Only one stretch of the listing below is wanted. Give it again exactly, from the line with "Definition str_eqb (l" through the line with "destruct ((dest =?".

### Extracted records:
........

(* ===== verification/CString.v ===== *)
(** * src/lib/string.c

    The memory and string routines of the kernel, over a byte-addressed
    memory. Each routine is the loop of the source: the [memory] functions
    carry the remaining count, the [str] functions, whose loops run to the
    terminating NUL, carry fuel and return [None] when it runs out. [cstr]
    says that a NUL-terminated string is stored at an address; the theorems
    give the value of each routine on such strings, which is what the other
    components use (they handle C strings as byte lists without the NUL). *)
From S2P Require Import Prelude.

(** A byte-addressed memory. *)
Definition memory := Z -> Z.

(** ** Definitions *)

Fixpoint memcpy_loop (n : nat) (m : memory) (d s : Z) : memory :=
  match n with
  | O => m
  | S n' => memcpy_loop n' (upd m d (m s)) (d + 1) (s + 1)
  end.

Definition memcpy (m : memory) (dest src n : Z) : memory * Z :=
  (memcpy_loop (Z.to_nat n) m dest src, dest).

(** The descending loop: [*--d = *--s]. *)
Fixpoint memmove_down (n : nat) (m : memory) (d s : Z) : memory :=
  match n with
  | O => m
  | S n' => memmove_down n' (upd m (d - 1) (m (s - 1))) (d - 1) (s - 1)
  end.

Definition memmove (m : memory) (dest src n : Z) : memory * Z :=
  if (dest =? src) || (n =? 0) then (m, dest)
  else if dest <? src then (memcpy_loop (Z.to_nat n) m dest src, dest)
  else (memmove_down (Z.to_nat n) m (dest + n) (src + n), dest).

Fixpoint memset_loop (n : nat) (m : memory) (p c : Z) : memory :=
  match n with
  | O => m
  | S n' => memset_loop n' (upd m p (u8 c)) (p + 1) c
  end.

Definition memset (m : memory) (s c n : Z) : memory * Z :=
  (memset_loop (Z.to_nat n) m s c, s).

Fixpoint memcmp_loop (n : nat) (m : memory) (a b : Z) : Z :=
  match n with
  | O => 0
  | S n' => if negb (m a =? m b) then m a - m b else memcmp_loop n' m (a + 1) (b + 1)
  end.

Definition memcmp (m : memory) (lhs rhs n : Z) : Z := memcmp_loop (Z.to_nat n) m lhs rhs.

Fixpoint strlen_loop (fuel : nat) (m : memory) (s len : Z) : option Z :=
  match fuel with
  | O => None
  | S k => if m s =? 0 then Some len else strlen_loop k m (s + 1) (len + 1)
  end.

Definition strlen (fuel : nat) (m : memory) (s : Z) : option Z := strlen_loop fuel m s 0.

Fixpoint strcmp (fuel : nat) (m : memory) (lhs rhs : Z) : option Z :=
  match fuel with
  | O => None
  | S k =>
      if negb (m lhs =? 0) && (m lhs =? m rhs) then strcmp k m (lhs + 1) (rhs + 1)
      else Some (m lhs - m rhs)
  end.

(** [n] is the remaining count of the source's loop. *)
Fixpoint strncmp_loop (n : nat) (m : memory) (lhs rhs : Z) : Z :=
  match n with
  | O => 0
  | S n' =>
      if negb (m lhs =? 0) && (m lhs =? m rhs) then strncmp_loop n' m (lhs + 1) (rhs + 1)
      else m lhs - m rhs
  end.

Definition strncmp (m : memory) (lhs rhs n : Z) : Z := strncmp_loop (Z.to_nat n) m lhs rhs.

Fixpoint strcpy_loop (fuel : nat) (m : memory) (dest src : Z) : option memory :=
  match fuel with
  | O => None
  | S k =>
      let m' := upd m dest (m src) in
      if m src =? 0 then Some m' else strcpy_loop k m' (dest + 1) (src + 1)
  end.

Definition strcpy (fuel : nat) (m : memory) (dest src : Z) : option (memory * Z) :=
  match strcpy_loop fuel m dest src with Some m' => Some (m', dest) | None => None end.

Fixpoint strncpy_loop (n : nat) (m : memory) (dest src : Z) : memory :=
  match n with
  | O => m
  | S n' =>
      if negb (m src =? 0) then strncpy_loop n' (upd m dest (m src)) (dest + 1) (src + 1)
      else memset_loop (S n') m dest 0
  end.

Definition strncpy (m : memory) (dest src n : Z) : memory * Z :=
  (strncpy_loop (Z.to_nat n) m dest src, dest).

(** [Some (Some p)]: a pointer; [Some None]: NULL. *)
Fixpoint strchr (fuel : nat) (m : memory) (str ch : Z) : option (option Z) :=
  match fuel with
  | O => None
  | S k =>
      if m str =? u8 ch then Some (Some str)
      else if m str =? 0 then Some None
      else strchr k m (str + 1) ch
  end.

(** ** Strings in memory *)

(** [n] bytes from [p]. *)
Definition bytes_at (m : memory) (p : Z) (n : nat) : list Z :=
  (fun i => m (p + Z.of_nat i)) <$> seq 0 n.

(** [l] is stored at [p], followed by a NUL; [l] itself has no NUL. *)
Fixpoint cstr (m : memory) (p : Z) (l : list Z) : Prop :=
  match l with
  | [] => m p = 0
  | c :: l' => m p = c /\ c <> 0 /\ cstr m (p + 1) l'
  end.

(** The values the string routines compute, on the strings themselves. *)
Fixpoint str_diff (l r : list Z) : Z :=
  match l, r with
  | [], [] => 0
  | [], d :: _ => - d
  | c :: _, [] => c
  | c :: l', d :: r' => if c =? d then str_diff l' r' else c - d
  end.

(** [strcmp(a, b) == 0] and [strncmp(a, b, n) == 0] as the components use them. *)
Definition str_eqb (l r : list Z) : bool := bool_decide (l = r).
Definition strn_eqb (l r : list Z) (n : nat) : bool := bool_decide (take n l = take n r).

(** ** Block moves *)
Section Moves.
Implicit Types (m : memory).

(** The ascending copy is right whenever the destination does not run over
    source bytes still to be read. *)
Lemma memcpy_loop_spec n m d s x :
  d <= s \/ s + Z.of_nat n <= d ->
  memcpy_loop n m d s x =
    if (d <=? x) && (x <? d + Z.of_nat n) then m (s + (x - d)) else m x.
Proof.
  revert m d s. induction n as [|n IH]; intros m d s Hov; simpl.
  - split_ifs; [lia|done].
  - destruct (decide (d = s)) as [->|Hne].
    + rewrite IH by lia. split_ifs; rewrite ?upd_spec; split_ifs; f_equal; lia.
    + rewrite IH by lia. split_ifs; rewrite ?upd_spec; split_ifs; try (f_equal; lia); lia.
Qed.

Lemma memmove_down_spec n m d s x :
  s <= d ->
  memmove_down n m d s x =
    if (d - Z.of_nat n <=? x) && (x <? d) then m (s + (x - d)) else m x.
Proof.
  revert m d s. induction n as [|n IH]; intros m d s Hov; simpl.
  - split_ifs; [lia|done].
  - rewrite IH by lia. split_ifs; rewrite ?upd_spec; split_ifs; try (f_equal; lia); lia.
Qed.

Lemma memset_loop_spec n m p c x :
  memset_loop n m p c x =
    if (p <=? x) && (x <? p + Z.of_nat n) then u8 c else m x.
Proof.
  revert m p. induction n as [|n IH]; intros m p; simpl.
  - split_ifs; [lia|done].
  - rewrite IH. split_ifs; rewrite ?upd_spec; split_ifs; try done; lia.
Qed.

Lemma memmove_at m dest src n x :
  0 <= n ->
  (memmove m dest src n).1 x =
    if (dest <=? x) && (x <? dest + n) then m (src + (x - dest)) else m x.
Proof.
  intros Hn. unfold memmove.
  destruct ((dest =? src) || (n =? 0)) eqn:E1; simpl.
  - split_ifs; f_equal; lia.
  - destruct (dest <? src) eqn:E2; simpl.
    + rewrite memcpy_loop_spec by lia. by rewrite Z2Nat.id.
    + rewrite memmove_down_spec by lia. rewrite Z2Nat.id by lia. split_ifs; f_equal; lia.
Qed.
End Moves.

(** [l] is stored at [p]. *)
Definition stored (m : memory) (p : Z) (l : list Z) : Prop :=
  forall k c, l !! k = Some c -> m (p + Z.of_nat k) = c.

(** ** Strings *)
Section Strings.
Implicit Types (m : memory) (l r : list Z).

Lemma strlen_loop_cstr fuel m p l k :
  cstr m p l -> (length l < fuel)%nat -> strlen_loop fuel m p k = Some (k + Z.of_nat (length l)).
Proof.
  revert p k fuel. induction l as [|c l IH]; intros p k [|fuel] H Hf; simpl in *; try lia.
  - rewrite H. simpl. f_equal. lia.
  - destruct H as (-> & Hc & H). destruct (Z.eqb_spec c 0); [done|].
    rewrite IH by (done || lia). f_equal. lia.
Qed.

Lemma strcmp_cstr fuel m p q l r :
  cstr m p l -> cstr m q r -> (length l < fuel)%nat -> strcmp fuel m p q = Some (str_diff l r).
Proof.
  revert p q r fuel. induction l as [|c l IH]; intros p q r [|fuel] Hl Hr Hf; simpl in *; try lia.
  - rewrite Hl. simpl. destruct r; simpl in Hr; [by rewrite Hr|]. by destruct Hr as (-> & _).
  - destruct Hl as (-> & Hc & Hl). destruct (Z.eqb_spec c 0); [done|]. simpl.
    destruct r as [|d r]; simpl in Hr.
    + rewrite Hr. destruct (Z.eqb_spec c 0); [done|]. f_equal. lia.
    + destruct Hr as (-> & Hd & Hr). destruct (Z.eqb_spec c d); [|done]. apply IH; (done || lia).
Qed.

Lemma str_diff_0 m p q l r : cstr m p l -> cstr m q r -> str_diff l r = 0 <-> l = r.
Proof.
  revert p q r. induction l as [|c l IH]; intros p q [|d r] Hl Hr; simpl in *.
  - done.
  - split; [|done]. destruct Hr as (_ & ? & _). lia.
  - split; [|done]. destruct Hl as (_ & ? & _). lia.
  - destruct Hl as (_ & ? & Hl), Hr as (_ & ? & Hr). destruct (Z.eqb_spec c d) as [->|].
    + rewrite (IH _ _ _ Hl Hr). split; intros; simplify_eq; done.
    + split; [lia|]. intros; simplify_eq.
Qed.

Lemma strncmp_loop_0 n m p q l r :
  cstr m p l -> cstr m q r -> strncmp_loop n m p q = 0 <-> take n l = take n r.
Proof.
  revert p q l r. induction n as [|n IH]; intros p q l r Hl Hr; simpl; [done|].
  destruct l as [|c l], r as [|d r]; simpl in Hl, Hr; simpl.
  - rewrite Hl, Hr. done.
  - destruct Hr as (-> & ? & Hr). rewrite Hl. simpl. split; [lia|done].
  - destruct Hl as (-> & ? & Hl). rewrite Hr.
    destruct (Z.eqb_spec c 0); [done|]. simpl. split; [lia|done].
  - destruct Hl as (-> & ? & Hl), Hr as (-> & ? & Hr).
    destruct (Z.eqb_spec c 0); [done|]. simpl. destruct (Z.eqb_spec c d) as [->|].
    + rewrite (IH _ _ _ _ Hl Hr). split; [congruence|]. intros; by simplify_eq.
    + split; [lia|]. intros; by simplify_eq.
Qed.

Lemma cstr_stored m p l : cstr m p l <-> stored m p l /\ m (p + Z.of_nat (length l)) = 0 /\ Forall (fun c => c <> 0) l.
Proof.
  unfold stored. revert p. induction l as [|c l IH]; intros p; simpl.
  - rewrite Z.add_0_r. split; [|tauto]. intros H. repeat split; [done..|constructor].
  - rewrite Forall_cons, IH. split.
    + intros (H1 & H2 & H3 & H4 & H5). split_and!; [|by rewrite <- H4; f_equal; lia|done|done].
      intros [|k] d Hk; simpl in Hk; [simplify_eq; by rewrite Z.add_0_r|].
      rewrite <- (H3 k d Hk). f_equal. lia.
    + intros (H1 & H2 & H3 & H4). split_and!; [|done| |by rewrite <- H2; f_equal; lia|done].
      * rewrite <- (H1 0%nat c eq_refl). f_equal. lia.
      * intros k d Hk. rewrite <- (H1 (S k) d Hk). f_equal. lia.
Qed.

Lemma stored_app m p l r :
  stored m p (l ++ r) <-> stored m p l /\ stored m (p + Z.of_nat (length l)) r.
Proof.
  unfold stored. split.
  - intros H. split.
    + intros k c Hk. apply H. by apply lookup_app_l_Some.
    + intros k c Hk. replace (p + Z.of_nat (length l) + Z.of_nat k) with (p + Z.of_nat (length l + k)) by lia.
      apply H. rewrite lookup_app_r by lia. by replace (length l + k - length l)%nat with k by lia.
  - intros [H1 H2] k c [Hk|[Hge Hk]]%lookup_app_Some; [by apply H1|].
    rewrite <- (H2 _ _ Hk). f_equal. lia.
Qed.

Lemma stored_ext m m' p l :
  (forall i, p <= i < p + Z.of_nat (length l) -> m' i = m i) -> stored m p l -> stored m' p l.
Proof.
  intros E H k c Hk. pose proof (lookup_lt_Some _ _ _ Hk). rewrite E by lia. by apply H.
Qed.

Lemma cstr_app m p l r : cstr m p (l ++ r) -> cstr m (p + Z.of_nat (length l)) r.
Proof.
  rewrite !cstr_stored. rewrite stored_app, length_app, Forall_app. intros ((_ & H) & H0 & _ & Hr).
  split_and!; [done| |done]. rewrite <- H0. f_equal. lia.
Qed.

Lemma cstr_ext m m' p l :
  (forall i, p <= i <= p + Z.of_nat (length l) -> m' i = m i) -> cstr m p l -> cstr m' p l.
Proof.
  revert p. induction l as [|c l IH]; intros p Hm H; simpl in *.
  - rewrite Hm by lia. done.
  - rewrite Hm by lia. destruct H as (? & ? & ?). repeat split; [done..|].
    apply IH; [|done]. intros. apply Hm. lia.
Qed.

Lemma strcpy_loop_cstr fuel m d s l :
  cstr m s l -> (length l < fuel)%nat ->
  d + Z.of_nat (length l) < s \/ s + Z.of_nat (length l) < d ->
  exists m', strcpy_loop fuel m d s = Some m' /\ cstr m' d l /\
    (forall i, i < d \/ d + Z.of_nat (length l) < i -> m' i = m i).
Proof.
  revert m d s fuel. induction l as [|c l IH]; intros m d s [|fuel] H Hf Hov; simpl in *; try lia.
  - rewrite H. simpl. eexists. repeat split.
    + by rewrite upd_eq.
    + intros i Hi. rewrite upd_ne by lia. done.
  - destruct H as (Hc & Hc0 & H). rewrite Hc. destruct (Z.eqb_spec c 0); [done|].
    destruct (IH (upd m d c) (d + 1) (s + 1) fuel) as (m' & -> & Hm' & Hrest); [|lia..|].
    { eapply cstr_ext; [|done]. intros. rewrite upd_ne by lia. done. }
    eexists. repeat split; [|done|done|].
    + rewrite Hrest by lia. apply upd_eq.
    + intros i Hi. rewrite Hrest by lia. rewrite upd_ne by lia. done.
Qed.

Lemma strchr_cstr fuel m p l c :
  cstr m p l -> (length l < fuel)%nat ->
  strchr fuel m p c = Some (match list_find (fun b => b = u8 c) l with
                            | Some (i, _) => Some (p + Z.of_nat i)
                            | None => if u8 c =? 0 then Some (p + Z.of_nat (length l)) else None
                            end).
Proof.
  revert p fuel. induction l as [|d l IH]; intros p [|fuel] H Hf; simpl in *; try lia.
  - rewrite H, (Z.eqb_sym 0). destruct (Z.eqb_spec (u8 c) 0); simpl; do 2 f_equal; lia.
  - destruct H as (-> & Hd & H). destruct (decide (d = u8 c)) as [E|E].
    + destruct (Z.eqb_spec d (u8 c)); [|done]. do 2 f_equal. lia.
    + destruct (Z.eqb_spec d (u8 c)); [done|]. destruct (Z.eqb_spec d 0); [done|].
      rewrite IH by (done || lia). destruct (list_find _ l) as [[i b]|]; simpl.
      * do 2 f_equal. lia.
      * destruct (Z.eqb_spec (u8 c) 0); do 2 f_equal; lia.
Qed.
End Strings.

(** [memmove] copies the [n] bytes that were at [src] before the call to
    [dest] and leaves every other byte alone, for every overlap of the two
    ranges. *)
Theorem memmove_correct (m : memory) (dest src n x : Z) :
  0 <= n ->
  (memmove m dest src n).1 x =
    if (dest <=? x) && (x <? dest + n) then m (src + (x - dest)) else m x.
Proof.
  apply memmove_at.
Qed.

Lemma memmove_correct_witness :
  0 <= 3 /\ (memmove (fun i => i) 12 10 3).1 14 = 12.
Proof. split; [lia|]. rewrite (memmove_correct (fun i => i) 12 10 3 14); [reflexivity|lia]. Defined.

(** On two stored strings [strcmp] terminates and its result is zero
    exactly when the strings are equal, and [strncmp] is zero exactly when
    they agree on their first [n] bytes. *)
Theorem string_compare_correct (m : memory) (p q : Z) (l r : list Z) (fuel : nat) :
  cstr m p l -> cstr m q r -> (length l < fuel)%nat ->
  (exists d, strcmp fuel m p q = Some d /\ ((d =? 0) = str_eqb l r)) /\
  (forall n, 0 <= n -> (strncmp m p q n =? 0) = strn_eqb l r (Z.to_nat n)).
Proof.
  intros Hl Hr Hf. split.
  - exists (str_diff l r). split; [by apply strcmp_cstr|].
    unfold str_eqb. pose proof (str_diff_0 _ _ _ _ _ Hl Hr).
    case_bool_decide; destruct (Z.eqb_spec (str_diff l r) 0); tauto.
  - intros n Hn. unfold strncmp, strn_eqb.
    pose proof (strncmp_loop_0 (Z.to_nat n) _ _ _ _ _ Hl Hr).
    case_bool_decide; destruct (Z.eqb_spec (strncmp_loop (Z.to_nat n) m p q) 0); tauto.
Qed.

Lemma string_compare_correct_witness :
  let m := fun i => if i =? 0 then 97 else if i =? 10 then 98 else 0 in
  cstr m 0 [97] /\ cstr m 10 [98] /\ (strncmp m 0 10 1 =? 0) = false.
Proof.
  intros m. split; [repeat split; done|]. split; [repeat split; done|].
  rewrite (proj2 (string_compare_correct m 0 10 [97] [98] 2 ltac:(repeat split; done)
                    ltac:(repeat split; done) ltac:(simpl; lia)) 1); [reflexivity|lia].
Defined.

........

### Expected output:
Definition str_eqb (l r : list Z) : bool := bool_decide (l = r).
Definition strn_eqb (l r : list Z) (n : nat) : bool := bool_decide (take n l = take n r).

(** ** Block moves *)
Section Moves.
Implicit Types (m : memory).

(** The ascending copy is right whenever the destination does not run over
    source bytes still to be read. *)
Lemma memcpy_loop_spec n m d s x :
  d <= s \/ s + Z.of_nat n <= d ->
  memcpy_loop n m d s x =
    if (d <=? x) && (x <? d + Z.of_nat n) then m (s + (x - d)) else m x.
Proof.
  revert m d s. induction n as [|n IH]; intros m d s Hov; simpl.
  - split_ifs; [lia|done].
  - destruct (decide (d = s)) as [->|Hne].
    + rewrite IH by lia. split_ifs; rewrite ?upd_spec; split_ifs; f_equal; lia.
    + rewrite IH by lia. split_ifs; rewrite ?upd_spec; split_ifs; try (f_equal; lia); lia.
Qed.

Lemma memmove_down_spec n m d s x :
  s <= d ->
  memmove_down n m d s x =
    if (d - Z.of_nat n <=? x) && (x <? d) then m (s + (x - d)) else m x.
Proof.
  revert m d s. induction n as [|n IH]; intros m d s Hov; simpl.
  - split_ifs; [lia|done].
  - rewrite IH by lia. split_ifs; rewrite ?upd_spec; split_ifs; try (f_equal; lia); lia.
Qed.

Lemma memset_loop_spec n m p c x :
  memset_loop n m p c x =
    if (p <=? x) && (x <? p + Z.of_nat n) then u8 c else m x.
Proof.
  revert m p. induction n as [|n IH]; intros m p; simpl.
  - split_ifs; [lia|done].
  - rewrite IH. split_ifs; rewrite ?upd_spec; split_ifs; try done; lia.
Qed.

Lemma memmove_at m dest src n x :
  0 <= n ->
  (memmove m dest src n).1 x =
    if (dest <=? x) && (x <? dest + n) then m (src + (x - dest)) else m x.
Proof.
  intros Hn. unfold memmove.
  destruct ((dest =? src) || (n =? 0)) eqn:E1; simpl.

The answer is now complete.